### Aim of the task
If a line in the records below contains the word "Hkeep", return that line.

### Given data
Lemma arc_apply_spec p k b (f : bool) : NoDup (all_keys p) → from p (k, b, f) →
  let p' := arc_apply p (k, b, f) in
  cache_capacity p' = cache_capacity p ∧ target_t1_size p' = target_t1_size p ∧ all_keys p' ≡ₚ all_keys p
  ∧ arc_items p ≡ₚ (k, b) :: arc_items p' ∧ ∀ c, from p c → c.1.1 ≠ k → from p' c.
Proof.
  intros Hnd Hin p'. destruct (items_nodup p Hnd) as (N0 & N1 & N2). unfold from in Hin. simpl in Hin.
  assert (Hk : k ∈ (arc_items p).*1).
  { unfold arc_items. rewrite fmap_app, elem_of_app. destruct f; [left|right]; apply list_elem_of_fmap; by exists (k, b). }
  assert (Hg : k ∉ b1 p ∧ k ∉ b2 p).
  { unfold all_keys in Hnd. rewrite (assoc_L (++)), <-fmap_app in Hnd. apply NoDup_app in Hnd as (_ & Hd & _).
    specialize (Hd k Hk). by apply not_elem_of_app in Hd. }
  assert (Hkeep : ∀ (d : list (bytes * BlockStatus)) x, dict_get d k = Some b → x ∈ d → x.1 ≠ k → x ∈ dict_del d k).
  { intros d x Hd Hx Hne. rewrite (del_perm _ _ _ Hd) in Hx. apply elem_of_cons in Hx as [->|?]; done. }
  unfold p', arc_apply. destruct f; simpl in *.
  - apply get_in in Hin; [|done]. pose proof (del_perm _ _ _ Hin) as Hd. split_and!; try done.
    + unfold all_keys. simpl. unfold add_key. rewrite decide_False by tauto.
      rewrite (get_keys _ _ Hd). csimpl. rewrite <-!(assoc_L (++)). rewrite (Permutation_app_comm (b1 p)), <-(assoc_L (++)).
      simpl. rewrite <-!Permutation_middle. f_equiv. f_equiv. f_equiv. apply Permutation_app_comm.
    + unfold arc_items. simpl. by rewrite Hd at 1.
    + intros [[k' b'] [|]] Hc Hne; unfold from in *; simpl in *; [by apply Hkeep|done].
  - apply get_in in Hin; [|done]. pose proof (del_perm _ _ _ Hin) as Hd. split_and!; try done.
    + unfold all_keys. simpl. unfold add_key. rewrite decide_False by tauto.
      rewrite (get_keys _ _ Hd). csimpl. rewrite (Permutation_app_comm (b2 p)). simpl. by rewrite <-!Permutation_middle.
    + unfold arc_items. simpl. etrans; [apply Permutation_app_head, Hd|]. symmetry. apply Permutation_middle.
    + intros [[k' b'] [|]] Hc Hne; unfold from in *; simpl in *; [done|by apply Hkeep].
Qed.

### Output for this exercise
  assert (Hkeep : ∀ (d : list (bytes * BlockStatus)) x, dict_get d k = Some b → x ∈ d → x.1 ≠ k → x ∈ dict_del d k).
    + intros [[k' b'] [|]] Hc Hne; unfold from in *; simpl in *; [by apply Hkeep|done].
    + intros [[k' b'] [|]] Hc Hne; unfold from in *; simpl in *; [done|by apply Hkeep].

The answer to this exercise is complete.